What you will do ->
Write out, word for word, the first line of the data below and every line after it through the one containing "panic on the".

Record excerpts ->
● ● ● ● ●
(* ===== verification/Sampling.v ===== *)
(** * Sampling of metrics (typed-store/src/metrics.rs, [SamplingInterval])

    The interval with its shared counter, the [sample] test, and the task that
    [new] spawns to reset the counter: its load and its store are separate
    atomic accesses, so calls of [sample] may fall between them. *)
From S2P Require Import Prelude Bytes Platform World.
Open Scope Z_scope.

(** A [Duration], in nanoseconds. *)
Definition Duration : Type := Z.
Definition from_secs (s : Z) : Duration := s * 1000000000.
Definition from_millis (ms : Z) : Duration := ms * 1000000.
Definition is_zero (d : Duration) : bool := d =? 0.

Record SamplingInterval : Type := mkSamplingInterval {
  once_every_duration : Duration;
  after_num_ops : Z;
  counter : arc;
}.

Definition counter_at (c : gmap arc Z) (a : arc) : Z := default 0 (c !! a).

(** [counter.fetch_add(1, Relaxed)]: the old value, and the new one. *)
Definition fetch_add_1 (c : Z) : Z * Z := (c, wrap64 (c + 1)).

(** The test of [sample] on the value [fetch_add] returned; [None] is the
    panic on the zero divisor that [u64::MAX + 1] wraps to. *)
Definition sample_test (once_every_duration : Duration) (after_num_ops old : Z) : option bool :=
  if is_zero once_every_duration then
    let divisor := wrap64 (after_num_ops + 1) in
    if divisor =? 0 then None else Some (old mod divisor =? 0)
  else Some (old =? 0).

Section sampling.
Context {PF : Platform}.

Definition fetch_add (a : arc) : M Z :=
  fun w =>
    let (old, new) := fetch_add_1 (counter_at (w_counters w) a) in
    (Ret old, set_counters (<[a := new]> (w_counters w)) w).

Definition SamplingInterval_new (d : Duration) (n : Z) : M SamplingInterval :=
  c <- new_arc ;;
  modify (fun w => set_counters (<[c := 1]> (w_counters w)) w) ;;
  when (negb (is_zero d)) (spawn (SamplingTask c n d)) ;;
  ret (mkSamplingInterval d n c).

Definition SamplingInterval_default : M SamplingInterval := SamplingInterval_new (from_secs 60) 0.

Definition sample (self : SamplingInterval) : M bool :=
  old <- fetch_add (counter self) ;;
  expect "attempt to calculate the remainder with a divisor of zero"
    (sample_test (once_every_duration self) (after_num_ops self) old).

(** Intervals on which [sample] never panics. *)
Definition sampling_ok (s : SamplingInterval) : Prop :=
  once_every_duration s <> 0 \/ 0 <= after_num_ops s < u64_modulus - 1.

#[export] Instance sampling_ok_dec s : Decision (sampling_ok s).
Proof. unfold sampling_ok. apply _. Defined.

Lemma sample_test_total d n old :
  d <> 0 \/ 0 <= n < u64_modulus - 1 -> exists b, sample_test d n old = Some b.
Proof.
  unfold sample_test, is_zero. intros H. destruct (d =? 0) eqn:Hd; [|eauto].
  assert (0 <= n < u64_modulus - 1) as Hn by lia.
  rewrite wrap64_small by (unfold u64; lia).
  destruct (n + 1 =? 0) eqn:?; [lia|eauto].
Qed.

Lemma sample_quiet s : sampling_ok s -> quiet (sample s).
Proof.
  intros Hok. unfold sample. apply quiet_bind.
  - intros w. eexists. split; [done|]. apply same_store_counters.
  - intros old. destruct (sample_test_total _ _ old Hok) as [b ->]. apply quiet_ret.
Qed.

End sampling.

#[export] Hint Resolve sample_quiet : rust.

(** ** The interval and its task as a transition system *)

(** Where the spawned loop stands: about to load, about to store after a load
    that exceeded [after_num_ops], or asleep. *)
Inductive task_pc : Type := AtLoad | AtStore | Asleep.

Record sampler : Type := mkSampler { s_counter : Z; s_pc : task_pc }.

Inductive sampler_label : Type := Sampled (b : bool) | Loaded | Stored | Woken.

(** [new] leaves the counter at 1 and, for a non-zero duration, the task
    about to run its first iteration. *)
Definition sampler_init : sampler := mkSampler 1 AtLoad.

Inductive sampler_step (d : Duration) (n : Z) : sampler -> sampler_label -> sampler -> Prop :=
| step_sample s b :
    sample_test d n (s_counter s) = Some b ->
    sampler_step d n s (Sampled b) (mkSampler (fetch_add_1 (s_counter s)).2 (s_pc s))
| step_load c :
    sampler_step d n (mkSampler c AtLoad) Loaded
      (mkSampler c (if n <? c then AtStore else Asleep))
| step_store c :
    sampler_step d n (mkSampler c AtStore) Stored (mkSampler 0 Asleep)
| step_wake c :
    sampler_step d n (mkSampler c Asleep) Woken (mkSampler c AtLoad).

(** Runs, newest label last. *)
Inductive sampler_run (d : Duration) (n : Z) (s0 : sampler) : list sampler_label -> sampler -> Prop :=
| run_nil : sampler_run d n s0 [] s0
| run_snoc ls s l s' :
    sampler_run d n s0 ls s -> sampler_step d n s l s' -> sampler_run d n s0 (ls ++ [l]) s'.

Definition count_label (p : sampler_label -> bool) (ls : list sampler_label) : Z :=
  Z.of_nat (length (filter (fun l => p l = true) ls)).
Definition is_hit (l : sampler_label) : bool := match l with Sampled b => b | _ => false end.
Definition is_call (l : sampler_label) : bool := match l with Sampled _ => true | _ => false end.
Definition is_store (l : sampler_label) : bool := match l with Stored => true | _ => false end.

Lemma count_label_snoc p ls l :
  count_label p (ls ++ [l]) = count_label p ls + (if p l then 1 else 0).
Proof.
  unfold count_label. rewrite filter_app, length_app, filter_cons, filter_nil.
  destruct (p l); simpl; lia.
Qed.

Lemma count_label_nonneg p ls : 0 <= count_label p ls.
Proof. unfold count_label. lia. Qed.

(** In timed mode a positive sample uses up the zero that a store left. *)
Lemma sampler_credit d n ls s :
  d <> 0 -> sampler_run d n sampler_init ls s ->
  count_label is_call ls < u64_modulus - 2 ->
  0 <= s_counter s <= 1 + count_label is_call ls /\
  count_label is_hit ls + (if s_counter s =? 0 then 1 else 0) <= count_label is_store ls.
Proof.
  intros Hd Hrun. induction Hrun as [|ls s l s' Hrun IH Hstep]; [by unfold count_label|].
  rewrite !count_label_snoc. intros Hb.
  assert (count_label is_call ls < u64_modulus - 2) as Hb'
    by (destruct (is_call l); lia).
  specialize (IH Hb') as [Hc Hh].
  pose proof (count_label_nonneg is_call ls).
  destruct Hstep as [s b Ht|c|c|c]; cbn [s_counter s_pc is_call is_hit is_store] in *.
  - unfold sample_test, is_zero in Ht. rewrite (proj2 (Z.eqb_neq d 0) Hd) in Ht.
    injection Ht as <-. unfold fetch_add_1; cbn [fst snd].
    rewrite wrap64_small by (unfold u64; lia). split; [lia|].
    rewrite (proj2 (Z.eqb_neq (s_counter s + 1) 0)) by lia.
    destruct (s_counter s =? 0); lia.
  - split; [lia|]. lia.
  - split; [lia|]. cbn. destruct (c =? 0); lia.
  - split; lia.
Qed.

(** C35: timed sampling is bounded by its task.  However the calls of [sample]
    interleave with the loads and stores of the reset task, from the state
    [new] leaves, each positive sample uses up one store: there are never more
    positive samples than resets (for fewer than 2^64 - 2 calls). *)
Theorem timed_hits_bounded (d : Duration) (n : Z) ls s :
  d <> 0 -> sampler_run d n sampler_init ls s ->
  count_label is_call ls < u64_modulus - 2 ->
  count_label is_hit ls <= count_label is_store ls.
Proof.
  intros Hd Hrun Hb. destruct (sampler_credit d n ls s Hd Hrun Hb) as [_ Hh].
  destruct (s_counter s =? 0); lia.
Qed.

(** ** The counted mode: consecutive calls of [sample] *)

Lemma count_multiples m k :
  0 < m ->
  Z.of_nat (length (filter (fun b => b = true)
    (map (fun i => (1 + Z.of_nat i) mod m =? 0) (seq 0 k)))) = Z.of_nat k / m.
Proof.
  intros Hm. induction k as [|k IH].
  - simpl. by rewrite Z.div_0_l by lia.
  - rewrite seq_S, map_app, filter_app, length_app, Nat2Z.inj_add, IH.
    cbn [map Nat.add]. rewrite filter_cons, filter_nil.
    pose proof (Z.div_mod (Z.of_nat k) m) as Hk.
    pose proof (Z.mod_pos_bound (Z.of_nat k) m).
    pose proof (Z.div_mod (1 + Z.of_nat k) m) as HSk.
    pose proof (Z.mod_pos_bound (1 + Z.of_nat k) m).
    rewrite Nat2Z.inj_succ, <- Z.add_1_l.
    destruct (_ mod m =? 0) eqn:E; simpl; nia.
Qed.

Section counted.
Context {PF : Platform}.

Fixpoint samples (self : SamplingInterval) (k : nat) : M (list bool) :=
  match k with
  | O => ret []
  | S k' => b <- sample self ;; bs <- samples self k' ;; ret (b :: bs)
  end.

Lemma samples_spec s k w c :
  once_every_duration s = 0 -> 0 <= after_num_ops s < u64_modulus - 1 ->
  counter_at (w_counters w) (counter s) = c -> 0 <= c -> c + Z.of_nat k <= u64_modulus ->
  exists w', samples s k w =
    (Ret (map (fun i => (c + Z.of_nat i) mod (after_num_ops s + 1) =? 0) (seq 0 k)), w').
Proof.
  intros Hd Hn. revert w c. induction k as [|k IH]; intros w c Hc Hc0 Hk; [by eexists|].
  cbn [samples]. unfold bind at 1, sample, bind at 1, fetch_add, fetch_add_1.
  rewrite Hc. unfold sample_test, is_zero. rewrite Hd; cbn [Z.eqb].
  rewrite (wrap64_small (after_num_ops s + 1)) by (unfold u64; lia).
  rewrite (proj2 (Z.eqb_neq (after_num_ops s + 1) 0)) by lia.
  cbn [expect ret]. set (w1 := set_counters _ w).
  assert (exists w', samples s k w1 =
    (Ret (map (fun i => (c + Z.of_nat (S i)) mod (after_num_ops s + 1) =? 0) (seq 0 k)), w'))
    as [w' Hw'].
  { destruct k as [|k]; [by eexists|].
    destruct (IH w1 (c + 1)) as [w' Hw']; [|lia|lia|].
    - unfold counter_at, w1; simpl. rewrite lookup_insert_eq; simpl.
      apply wrap64_small. unfold u64; lia.
    - exists w'. rewrite Hw'. do 2 f_equal. apply list_fmap_ext. intros i x _.
      do 2 f_equal. lia. }
  exists w'. unfold bind; rewrite Hw'. unfold ret. cbn [seq map].
  rewrite Z.add_0_r, <- (fmap_S_seq 0). by rewrite <- list_fmap_compose.
Qed.

(** counted sampling has the documented rate: with a zero duration, of
    the first [k] calls after [new] exactly [k / (after_num_ops + 1)] are
    positive, and none panics. *)
Theorem counted_rate (n : Z) (k : nat) (w : World) :
  0 <= n < u64_modulus - 1 -> Z.of_nat k < u64_modulus ->
  exists bs w',
    (s <- SamplingInterval_new 0 n ;; samples s k) w = (Ret bs, w') /\
    Z.of_nat (length (filter (fun b => b = true) bs)) = Z.of_nat k / (n + 1).
Proof.
  intros Hn Hk. unfold SamplingInterval_new, bind, new_arc, modify, when, is_zero, ret; simpl.
  edestruct (samples_spec (mkSamplingInterval 0 n (w_next_arc w)) k) as [w' Hw'];
    [done|done|..|by rewrite Hw'; eexists _, w'; split; [done|apply count_multiples; simpl; lia]].
  - unfold counter_at; simpl. by rewrite lookup_insert_eq.
  - simpl; lia.
  - simpl; lia.
Qed.

(** [sample] panics exactly for the interval with a zero duration and
    [after_num_ops = u64::MAX], whose divisor wraps to zero; otherwise it
    answers and changes nothing but its counter. *)
Theorem sample_panics_iff (s : SamplingInterval) (w : World) :
  u64 (after_num_ops s) ->
  (exists msg, (sample s w).1 = Panicked msg) <->
  once_every_duration s = 0 /\ after_num_ops s = u64_modulus - 1.
Proof.
  unfold u64. intros Hn. split.
  - intros [msg Hmsg]. destruct (decide (sampling_ok s)) as [Hok|Hbad].
    + destruct (sample_quiet s Hok w) as (b & Hb & _). congruence.
    + unfold sampling_ok in Hbad. lia.
  - intros [Hd Hmax]. unfold sample, bind, fetch_add, fetch_add_1, sample_test, is_zero.
    rewrite Hd, Hmax. cbn. by eexists.
Qed.

End counted.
● ● ● ● ●
Exercise answer ->
(* ===== verification/Sampling.v ===== *)
(** * Sampling of metrics (typed-store/src/metrics.rs, [SamplingInterval])

    The interval with its shared counter, the [sample] test, and the task that
    [new] spawns to reset the counter: its load and its store are separate
    atomic accesses, so calls of [sample] may fall between them. *)
From S2P Require Import Prelude Bytes Platform World.
Open Scope Z_scope.

(** A [Duration], in nanoseconds. *)
Definition Duration : Type := Z.
Definition from_secs (s : Z) : Duration := s * 1000000000.
Definition from_millis (ms : Z) : Duration := ms * 1000000.
Definition is_zero (d : Duration) : bool := d =? 0.

Record SamplingInterval : Type := mkSamplingInterval {
  once_every_duration : Duration;
  after_num_ops : Z;
  counter : arc;
}.

Definition counter_at (c : gmap arc Z) (a : arc) : Z := default 0 (c !! a).

(** [counter.fetch_add(1, Relaxed)]: the old value, and the new one. *)
Definition fetch_add_1 (c : Z) : Z * Z := (c, wrap64 (c + 1)).

(** The test of [sample] on the value [fetch_add] returned; [None] is the
    panic on the zero divisor that [u64::MAX + 1] wraps to. *)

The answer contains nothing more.